__Exercise aim__
Below are the entries; return every line among them that holds the word "QWizardPage".
Provided entries section start
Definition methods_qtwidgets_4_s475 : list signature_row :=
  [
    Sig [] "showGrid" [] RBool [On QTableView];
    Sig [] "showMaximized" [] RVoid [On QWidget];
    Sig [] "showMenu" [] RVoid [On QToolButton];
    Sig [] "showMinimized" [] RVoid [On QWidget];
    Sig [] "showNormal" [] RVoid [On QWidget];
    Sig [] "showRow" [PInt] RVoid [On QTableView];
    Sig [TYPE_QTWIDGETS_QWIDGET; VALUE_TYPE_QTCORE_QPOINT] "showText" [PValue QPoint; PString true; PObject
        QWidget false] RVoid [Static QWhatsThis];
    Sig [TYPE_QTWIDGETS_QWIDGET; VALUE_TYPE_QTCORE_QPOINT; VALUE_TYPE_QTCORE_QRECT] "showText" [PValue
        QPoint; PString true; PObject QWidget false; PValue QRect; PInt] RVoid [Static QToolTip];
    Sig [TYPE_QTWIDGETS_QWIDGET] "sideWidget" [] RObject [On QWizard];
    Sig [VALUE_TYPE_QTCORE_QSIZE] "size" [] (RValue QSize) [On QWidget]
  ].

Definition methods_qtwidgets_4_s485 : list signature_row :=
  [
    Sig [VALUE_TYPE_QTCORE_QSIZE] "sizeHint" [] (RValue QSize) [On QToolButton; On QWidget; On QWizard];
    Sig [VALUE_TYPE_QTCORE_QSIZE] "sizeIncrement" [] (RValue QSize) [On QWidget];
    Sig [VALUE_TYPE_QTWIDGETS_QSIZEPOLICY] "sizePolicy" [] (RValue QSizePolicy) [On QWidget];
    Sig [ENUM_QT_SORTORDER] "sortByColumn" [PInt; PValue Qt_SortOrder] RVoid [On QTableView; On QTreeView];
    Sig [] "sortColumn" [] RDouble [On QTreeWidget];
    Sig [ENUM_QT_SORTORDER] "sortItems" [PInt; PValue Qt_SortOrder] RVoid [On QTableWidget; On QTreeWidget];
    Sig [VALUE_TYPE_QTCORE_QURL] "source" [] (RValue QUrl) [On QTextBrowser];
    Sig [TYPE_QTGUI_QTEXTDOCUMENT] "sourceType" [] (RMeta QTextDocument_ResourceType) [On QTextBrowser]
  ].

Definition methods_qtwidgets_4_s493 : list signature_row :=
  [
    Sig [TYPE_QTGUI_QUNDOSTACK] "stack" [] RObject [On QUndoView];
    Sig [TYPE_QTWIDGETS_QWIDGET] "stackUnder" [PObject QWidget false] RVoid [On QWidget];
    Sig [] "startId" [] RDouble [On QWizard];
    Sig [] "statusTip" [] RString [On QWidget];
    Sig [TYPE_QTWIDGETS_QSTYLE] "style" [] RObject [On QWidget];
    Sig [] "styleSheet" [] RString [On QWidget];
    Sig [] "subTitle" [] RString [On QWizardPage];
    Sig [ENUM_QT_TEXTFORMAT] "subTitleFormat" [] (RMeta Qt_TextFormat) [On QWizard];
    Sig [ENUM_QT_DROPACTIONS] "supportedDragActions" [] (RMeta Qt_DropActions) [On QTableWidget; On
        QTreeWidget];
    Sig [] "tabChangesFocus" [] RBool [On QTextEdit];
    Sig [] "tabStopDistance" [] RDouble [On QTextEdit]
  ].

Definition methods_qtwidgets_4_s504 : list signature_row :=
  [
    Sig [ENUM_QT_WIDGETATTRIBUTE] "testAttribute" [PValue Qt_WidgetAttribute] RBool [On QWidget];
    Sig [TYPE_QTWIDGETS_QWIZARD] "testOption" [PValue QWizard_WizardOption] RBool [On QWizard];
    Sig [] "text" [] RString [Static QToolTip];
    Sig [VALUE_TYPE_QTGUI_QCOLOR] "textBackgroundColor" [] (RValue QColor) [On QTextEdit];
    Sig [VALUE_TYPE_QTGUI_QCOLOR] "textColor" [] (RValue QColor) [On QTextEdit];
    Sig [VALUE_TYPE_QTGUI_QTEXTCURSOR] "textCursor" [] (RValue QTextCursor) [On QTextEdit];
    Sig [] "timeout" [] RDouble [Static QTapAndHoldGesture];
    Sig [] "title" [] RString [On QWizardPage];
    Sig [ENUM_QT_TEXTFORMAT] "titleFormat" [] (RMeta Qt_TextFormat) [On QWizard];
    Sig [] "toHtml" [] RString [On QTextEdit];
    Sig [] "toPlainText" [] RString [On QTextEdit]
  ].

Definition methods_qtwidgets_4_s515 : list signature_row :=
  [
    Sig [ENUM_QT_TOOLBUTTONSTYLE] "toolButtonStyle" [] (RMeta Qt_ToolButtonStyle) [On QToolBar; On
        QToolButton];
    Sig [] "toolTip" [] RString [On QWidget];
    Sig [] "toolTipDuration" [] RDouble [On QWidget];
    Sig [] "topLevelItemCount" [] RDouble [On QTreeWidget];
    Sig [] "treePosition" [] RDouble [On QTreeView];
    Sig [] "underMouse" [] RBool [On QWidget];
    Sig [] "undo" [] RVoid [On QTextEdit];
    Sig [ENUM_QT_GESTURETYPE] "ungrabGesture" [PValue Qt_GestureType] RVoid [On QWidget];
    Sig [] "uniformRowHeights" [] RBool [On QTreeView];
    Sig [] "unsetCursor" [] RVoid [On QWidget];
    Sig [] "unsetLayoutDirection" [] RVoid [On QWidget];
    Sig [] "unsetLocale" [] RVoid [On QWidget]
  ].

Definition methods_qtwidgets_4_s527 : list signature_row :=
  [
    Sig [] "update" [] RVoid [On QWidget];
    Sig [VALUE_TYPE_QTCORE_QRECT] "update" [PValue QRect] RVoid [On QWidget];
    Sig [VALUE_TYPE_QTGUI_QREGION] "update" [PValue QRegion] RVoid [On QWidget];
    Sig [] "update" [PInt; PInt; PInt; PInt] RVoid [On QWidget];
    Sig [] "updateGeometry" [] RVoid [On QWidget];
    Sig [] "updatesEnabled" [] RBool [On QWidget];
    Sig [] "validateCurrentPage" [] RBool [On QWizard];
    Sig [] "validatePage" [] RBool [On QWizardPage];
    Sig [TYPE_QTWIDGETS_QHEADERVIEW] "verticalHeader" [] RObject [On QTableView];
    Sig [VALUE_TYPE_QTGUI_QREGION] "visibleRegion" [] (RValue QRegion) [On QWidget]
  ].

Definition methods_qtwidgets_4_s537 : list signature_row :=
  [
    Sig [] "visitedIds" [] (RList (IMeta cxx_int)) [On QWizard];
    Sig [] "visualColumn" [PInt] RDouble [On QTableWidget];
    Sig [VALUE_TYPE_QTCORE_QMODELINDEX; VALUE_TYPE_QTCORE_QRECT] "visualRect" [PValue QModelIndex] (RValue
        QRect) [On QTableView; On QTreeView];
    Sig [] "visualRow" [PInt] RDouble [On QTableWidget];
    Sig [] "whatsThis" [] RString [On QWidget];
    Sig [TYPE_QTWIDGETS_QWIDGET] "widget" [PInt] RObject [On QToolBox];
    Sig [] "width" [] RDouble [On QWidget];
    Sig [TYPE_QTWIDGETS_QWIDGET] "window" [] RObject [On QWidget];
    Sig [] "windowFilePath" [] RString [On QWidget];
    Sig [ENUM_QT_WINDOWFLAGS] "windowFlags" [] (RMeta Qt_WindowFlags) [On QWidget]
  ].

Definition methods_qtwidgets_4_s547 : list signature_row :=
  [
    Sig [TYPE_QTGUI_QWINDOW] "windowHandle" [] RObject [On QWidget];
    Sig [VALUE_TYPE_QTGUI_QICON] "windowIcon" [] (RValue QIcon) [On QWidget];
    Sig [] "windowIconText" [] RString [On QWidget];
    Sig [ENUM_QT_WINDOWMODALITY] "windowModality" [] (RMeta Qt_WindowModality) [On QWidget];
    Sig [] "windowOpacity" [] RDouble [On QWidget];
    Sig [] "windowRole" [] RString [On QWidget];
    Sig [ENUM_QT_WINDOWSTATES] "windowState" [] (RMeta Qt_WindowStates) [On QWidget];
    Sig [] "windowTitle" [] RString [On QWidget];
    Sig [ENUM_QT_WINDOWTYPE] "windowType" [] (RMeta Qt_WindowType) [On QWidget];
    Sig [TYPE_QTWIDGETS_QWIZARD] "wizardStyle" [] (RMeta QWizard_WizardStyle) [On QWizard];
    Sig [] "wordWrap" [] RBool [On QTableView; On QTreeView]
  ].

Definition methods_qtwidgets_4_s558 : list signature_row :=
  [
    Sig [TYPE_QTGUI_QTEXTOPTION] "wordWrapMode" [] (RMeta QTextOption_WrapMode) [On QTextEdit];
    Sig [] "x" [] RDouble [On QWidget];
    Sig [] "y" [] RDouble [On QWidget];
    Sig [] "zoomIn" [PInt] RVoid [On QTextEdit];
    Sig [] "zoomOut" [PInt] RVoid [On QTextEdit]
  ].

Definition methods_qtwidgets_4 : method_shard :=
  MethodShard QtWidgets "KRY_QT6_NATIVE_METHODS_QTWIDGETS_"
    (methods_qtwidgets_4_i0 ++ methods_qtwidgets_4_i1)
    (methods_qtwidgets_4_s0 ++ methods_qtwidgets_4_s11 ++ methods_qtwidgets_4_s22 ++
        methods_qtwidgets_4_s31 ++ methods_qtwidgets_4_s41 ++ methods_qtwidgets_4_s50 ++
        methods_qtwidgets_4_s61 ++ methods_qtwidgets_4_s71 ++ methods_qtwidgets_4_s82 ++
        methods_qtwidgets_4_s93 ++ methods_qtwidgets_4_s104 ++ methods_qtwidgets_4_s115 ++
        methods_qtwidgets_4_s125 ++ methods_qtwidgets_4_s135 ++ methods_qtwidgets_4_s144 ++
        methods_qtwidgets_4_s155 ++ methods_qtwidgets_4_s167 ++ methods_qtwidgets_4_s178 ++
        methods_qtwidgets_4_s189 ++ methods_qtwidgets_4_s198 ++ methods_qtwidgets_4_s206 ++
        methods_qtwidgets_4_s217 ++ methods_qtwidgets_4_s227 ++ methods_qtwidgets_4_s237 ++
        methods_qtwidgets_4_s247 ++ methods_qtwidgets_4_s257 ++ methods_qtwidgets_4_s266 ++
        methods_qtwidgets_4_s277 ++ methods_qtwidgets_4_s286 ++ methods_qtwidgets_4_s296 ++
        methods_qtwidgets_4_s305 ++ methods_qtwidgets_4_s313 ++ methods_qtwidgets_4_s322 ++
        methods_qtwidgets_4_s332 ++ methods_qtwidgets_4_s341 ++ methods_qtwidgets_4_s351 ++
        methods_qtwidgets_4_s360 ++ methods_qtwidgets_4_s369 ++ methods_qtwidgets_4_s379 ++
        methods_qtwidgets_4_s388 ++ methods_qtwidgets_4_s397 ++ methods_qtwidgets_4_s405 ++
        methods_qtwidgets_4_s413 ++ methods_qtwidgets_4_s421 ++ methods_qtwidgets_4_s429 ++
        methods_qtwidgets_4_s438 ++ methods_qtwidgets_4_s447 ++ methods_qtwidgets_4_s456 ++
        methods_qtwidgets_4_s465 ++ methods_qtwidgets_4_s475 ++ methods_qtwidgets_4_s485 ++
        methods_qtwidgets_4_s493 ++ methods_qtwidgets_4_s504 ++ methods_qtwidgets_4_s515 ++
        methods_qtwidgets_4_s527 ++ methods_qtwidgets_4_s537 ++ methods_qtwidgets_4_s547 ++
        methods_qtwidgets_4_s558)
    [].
Provided entries section end
__Exercise result__
    Sig [] "subTitle" [] RString [On QWizardPage];
    Sig [] "title" [] RString [On QWizardPage];
    Sig [] "validatePage" [] RBool [On QWizardPage];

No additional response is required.